The onset of large epidemics in recent decades, such as the Severe acute respiratory syndrome (SARS) epidemic, the avian influenza ([1], [2]), Ebola ([3]), and the Covid-19 pandemic ([4], [5]), have meant that a lot of mathematical models to study various infectious diseases have been developed (see, for example, [6], [7], [8], [9], [10]). The main aim of such studies is to forecast the dynamics of the disease, by using also suitable inference techniques in order to adopt appropriate containment policies (see [11], [12], [13]).
Generally in epidemic models, the population is divided into compartments that constitute a partition of it, that is, each compartment constitutes a subset of the population disjoint from the others and the union of all the compartments returns the whole population. Among the models that contemplate this compartmentalized philosophy, the susceptible-infectious-recovered (SIR) type and its derivatives stand out.
The study of disease propagation through these models, both in their deterministic and stochastic versions, has experienced a great boom in recent decades, giving rise to an extensive literature. The range of models considered is very wide, taking into account different points of view. For example, in [14] and [15], Kalman filtering techniques are applied to estimate the states of a discrete nonlinear compartmental model. In the stochastic environment, Markovian models occupy a prominent place. Within them, if we consider models with discrete states, continuous-time Markov chains have been widely used (see, for instance, [16], [17], [18], [19], [20], [21]). As for continuous-time Markovian models with continuous state space, diffusion processes arise naturally by introducing random environments (through a multidimensional Wiener process) into the systems of ordinary differential equations governing deterministic models.
From the classical SIR model, a number of increasingly complex variants have emerged. Among the lines on which the evolution of the models has been based, we can highlight the following:
● The partitioning of the total population into an increasing number of compartments, each of which obeys a particular situation of the individuals. Thus, in addition to the usual susceptible (S), infected (I) and recovered (R) individuals, there are others such as those with passive immunity (M), the exposed and uninfected (E) and deceased (D), among others. This has led to an increased complexity and difficulty in treating compartment models (see, for instance, [22,23]).
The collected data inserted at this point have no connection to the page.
(* ===== verification/Invite.v ===== *)
(** * The genesis of the network and invitations between nodes (genesis.go, invite.go, handlers.go)

    [computeNetworkID] anchors the network; [inviteManager] issues signed invitations, checks them and
    remembers the used ones; invites.json is the value [inviteData]. The text of a value as JSON,
    Ed25519 and the configuration are parameters. *)

From S2P Require Import Prelude GoTime Bytes Sha256 Providers Identity.
From S2P Require TrustPool.

(** ** Texts JSON gives back *)

Definition utf8_tail (c : Z) : bool := (128 <=? c) && (c <=? 191).

(** [utf8.ValidString], over the bytes. *)
Fixpoint utf8_bytes (l : bytes) : bool :=
  match l with
  | [] => true
  | a :: l1 =>
      if a <? 128 then utf8_bytes l1
      else match l1 with
      | [] => false
      | b :: l2 =>
          if (194 <=? a) && (a <=? 223) then utf8_tail b && utf8_bytes l2
          else match l2 with
          | [] => false
          | c :: l3 =>
              if (224 <=? a) && (a <=? 239)
              then utf8_tail b && utf8_tail c && (if a =? 224 then 160 <=? b else true)
                   && (if a =? 237 then b <=? 159 else true) && utf8_bytes l3
              else match l3 with
              | [] => false
              | d :: l4 =>
                  (240 <=? a) && (a <=? 244) && utf8_tail b && utf8_tail c && utf8_tail d
                  && (if a =? 240 then 144 <=? b else true) && (if a =? 244 then b <=? 143 else true) && utf8_bytes l4
              end
          end
      end
  end.
Definition ValidString (s : string) : bool := utf8_bytes (bytes_of s).

Example valid_strings :
  ValidString <$> ["abc"; str_of [228; 189; 160]; str_of [192; 128]; str_of [237; 160; 128]; str_of [240; 159; 152; 128]]
  = [true; true; false; false; true].
Proof. vm_compute. reflexivity. Qed.

(** ** Genesis *)

Record GenesisBlock := {
  NetworkName : string; GenesisNode : string; GenesisPubKey : string; g_CreatedAt : string; g_Version : Z }.

Definition GenesisConfig : GenesisBlock := {|
  NetworkName := "openmodelpool-mainnet"; GenesisNode := "mm-JG7pKCdqgU8PBijd4m4CXP"; GenesisPubKey := "";
  g_CreatedAt := "2026-07-07T00:00:00Z"; g_Version := 1 |}.

Definition computeNetworkID (json : GenesisBlock → string) (g : GenesisBlock) : string :=
  "0x" +:+ hex (take 16 (sum256 (json g))).

(** The two globals; [None] for a file that is missing or not a genesis. *)
Definition LoadGenesisConfig (json : GenesisBlock → string) (file : option GenesisBlock) (s : GenesisBlock * string)
    : GenesisBlock * string :=
  match file with None => s | Some config => (config, computeNetworkID json config) end.

Definition VerifyNetworkID (NetworkID theirID : string) : bool := bool_decide (theirID = NetworkID).

(** ** Joining *)

Record NodeJoinRequest := {
  jr_NetworkID : string; jr_NodeID : string; jr_PubKey : string; jr_Endpoint : string; InviteSig : string }.
Record NodeJoinResponse := { Accepted : bool; jp_NetworkID : string; Reason : string; Peers : list TrustPool.NodeInfo }.

Definition HandleJoinRequest (NetworkID : string) (fed : option TrustPool.TrustPool) (req : NodeJoinRequest) : NodeJoinResponse :=
  if negb (VerifyNetworkID NetworkID (jr_NetworkID req)) then
    {| Accepted := false; jp_NetworkID := NetworkID;
       Reason := "network_id mismatch: expected " +:+ NetworkID +:+ ", got " +:+ jr_NetworkID req; Peers := [] |}
  else if (String.length (jr_NodeID req) <? 5)%nat || negb (bool_decide (String.substring 0 4 (jr_NodeID req) = "mmx-")) then
    {| Accepted := false; jp_NetworkID := ""; Reason := "invalid node_id format"; Peers := [] |}
  else if bool_decide (jr_PubKey req = "") then
    {| Accepted := false; jp_NetworkID := ""; Reason := "pub_key is required"; Peers := [] |}
  else
    {| Accepted := true; jp_NetworkID := NetworkID; Reason := "";
       Peers := match fed with
                | None => []
                | Some pool => filter (λ n, TrustPool.Status n = "active") (TrustPool.Nodes pool)
                end |}.

Definition handleJoinNetwork (NetworkID : string) (fed : option TrustPool.TrustPool) (body : option NodeJoinRequest)
    : Z * option NodeJoinResponse :=
  match body with
  | None => (400, None)
  | Some req => let resp := HandleJoinRequest NetworkID fed req in (if Accepted resp then 200 else 403, Some resp)
  end.

(** ** Invitations *)

Record FederationInvitePayload := {
  p_NetworkID : string; p_Inviter : string; p_InviteePub : string; p_InviteeName : string; p_Endpoint : string;
  p_ExpiresAt : string; p_Type : string; p_CreatedAt : string }.

Record FederationInvite := {
  NetworkID : string; Inviter : string; InviterKey : string; InviteePub : string; InviteeName : string;
  i_Endpoint : string; i_ExpiresAt : string; i_Type : string; i_CreatedAt : string; i_Signature : string }.

Definition FederationInviteDirected : string := "directed".
Definition FederationInvitePublic : string := "public".
Definition FederationInviteChain : string := "chain".

Definition payload_of (i : FederationInvite) : FederationInvitePayload := {|
  p_NetworkID := NetworkID i; p_Inviter := Inviter i; p_InviteePub := InviteePub i; p_InviteeName := InviteeName i;
  p_Endpoint := i_Endpoint i; p_ExpiresAt := i_ExpiresAt i; p_Type := i_Type i; p_CreatedAt := i_CreatedAt i |}.

Definition invite_texts (i : FederationInvite) : list string :=
  [NetworkID i; Inviter i; InviterKey i; InviteePub i; InviteeName i; i_Endpoint i; i_ExpiresAt i; i_Type i; i_CreatedAt i;
   i_Signature i].

Definition code_of (p : FederationInvitePayload) (key sig : string) : FederationInvite := {|
  NetworkID := p_NetworkID p; Inviter := p_Inviter p; InviterKey := key; InviteePub := p_InviteePub p;
  InviteeName := p_InviteeName p; i_Endpoint := p_Endpoint p; i_ExpiresAt := p_ExpiresAt p; i_Type := p_Type p;
  i_CreatedAt := p_CreatedAt p; i_Signature := sig |}.

(** The manager, and its file: [None] when it is missing or cannot be read. *)
Record inviteData := { d_Issued : option (gmap string FederationInvite); d_Used : option (gmap string bool) }.
Record inviteManager := { issued : gmap string FederationInvite; used : gmap string bool; invites_file : option inviteData }.

Definition load (m : inviteManager) : inviteManager :=
  match invites_file m with
  | None => m
  | Some d => {| issued := default (issued m) (d_Issued d); used := default (used m) (d_Used d); invites_file := invites_file m |}
  end.

Definition initInviteManager (file : option inviteData) : inviteManager :=
  load {| issued := ∅; used := ∅; invites_file := file |}.

(** [writes] says whether the file can be written. *)
Definition saveLocked (writes : bool) (m : inviteManager) : inviteManager :=
  if writes then {| issued := issued m; used := used m;
                    invites_file := Some {| d_Issued := Some (issued m); d_Used := Some (used m) |} |}
  else m.

Definition GetInvites (walk : gmap string FederationInvite → list FederationInvite) (m : inviteManager) : list FederationInvite :=
  walk (issued m).

(** The address told to others; [get key def] reads the configuration. *)
Definition resolvePublicEndpoint (get : string → string → string) (hostname host : string) : string :=
  if negb (bool_decide (get "federation_endpoint" "" = "")) then get "federation_endpoint" ""
  else if negb (bool_decide (get "public_domain" "" = "")) then get "public_domain" ""
  else if negb (bool_decide (host = "")) then "https://" +:+ host
  else "http://" +:+ hostname +:+ ":" +:+ get "service_port" "8000".

Inductive invite_error :=
| NetworkMismatch | InvalidExpiry | InviteExpired | AlreadyUsed | InvalidSignatureEncoding | InvalidKeyEncoding
| SignatureFailed.

Section invite.
Context `{Encryptor} (ed25519_sign : bytes → bytes → bytes) (Verify : bytes → bytes → bytes → bool).
(** The JSON of a payload. *)
Context (json : FederationInvitePayload → string).
(** [NetworkID] of the node. *)
Context (network : string).

Definition payload_hash (p : FederationInvitePayload) : bytes := sum256 (json p).

Definition signPayload (node : option NodeIdentity) (p : FederationInvitePayload) : option bytes :=
  match node with
  | None => None
  | Some n => let sigB64 := Sign ed25519_sign (payload_hash p) n in
              if bool_decide (sigB64 = "") then None else b64_decode sigB64
  end.

Definition verifyPayloadSignature (p : FederationInvitePayload) (sig pubKeyBytes : bytes) : bool :=
  if negb (bool_decide (length pubKeyBytes = 32%nat)) then false else Verify pubKeyBytes (payload_hash p) sig.

Definition inviteID (p : FederationInvitePayload) : string := "inv-" +:+ hex (take 8 (payload_hash p)).

Definition inviteIDFromCode (i : FederationInvite) : string := inviteID {|
  p_NetworkID := NetworkID i; p_Inviter := Inviter i; p_InviteePub := InviteePub i; p_InviteeName := "";
  p_Endpoint := i_Endpoint i; p_ExpiresAt := i_ExpiresAt i; p_Type := i_Type i; p_CreatedAt := i_CreatedAt i |}.

Definition CreateInvite (now : Time) (node : option NodeIdentity) (endpoint inviteePub inviteeName inviteType : string)
    (expiresInHours : Z) (writes : bool) (m : inviteManager) : option FederationInvite * inviteManager :=
  match node with
  | None => (None, m)
  | Some n =>
      if negb (IsInitialized n) then (None, m)
      else
        let payload := {|
          p_NetworkID := network; p_Inviter := nodeID n; p_InviteePub := inviteePub; p_InviteeName := inviteeName;
          p_Endpoint := endpoint; p_ExpiresAt := fmt_rfc3339 UTC (now + wrap64 (expiresInHours * hour));
          p_Type := inviteType; p_CreatedAt := fmt_rfc3339 UTC now |} in
        match signPayload node payload with
        | None => (None, m)
        | Some sig =>
            let invite := code_of payload (PubKeyB64 n) (b64_encode sig) in
            (Some invite, saveLocked writes {| issued := <[inviteID payload := invite]> (issued m); used := used m;
                                               invites_file := invites_file m |})
        end
  end.

(** [None] when the invitation is good. *)
Definition VerifyInvite (now : Time) (i : FederationInvite) (m : inviteManager) : option invite_error :=
  if negb (bool_decide (NetworkID i = network)) then Some NetworkMismatch
  else match parse_rfc3339 (i_ExpiresAt i) with
  | None => Some InvalidExpiry
  | Some expiresAt =>
      if after now expiresAt then Some InviteExpired
      else if default false (used m !! inviteIDFromCode i) && bool_decide (i_Type i = FederationInviteDirected) then Some AlreadyUsed
      else match b64_decode (i_Signature i) with
      | None => Some InvalidSignatureEncoding
      | Some sigBytes =>
          match b64_decode (InviterKey i) with
          | None => Some InvalidKeyEncoding
          | Some pubKeyBytes =>
              if negb (verifyPayloadSignature (payload_of i) sigBytes pubKeyBytes) then Some SignatureFailed else None
          end
      end
  end.

Definition MarkUsed (writes : bool) (i : FederationInvite) (m : inviteManager) : inviteManager :=
  saveLocked writes {| issued := issued m; used := <[inviteIDFromCode i := true]> (used m); invites_file := invites_file m |}.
● The inclusion of the mechanisms of contagion of the disease, the so-called incidence function. The most usual function of this type is the one that relates susceptible individuals to infected individuals according to the law of mass action, but considering a constant contagion rate and/or rational functions of both groups of individuals to regulate the contagion scheme ([24,25]).
● The inclusion of terms describing the effect of vaccination of individuals (including the possibility of restrictions in the vaccination process), as well as the possible effects of cross-infection (see, for instance, [26], [27], [28], [29])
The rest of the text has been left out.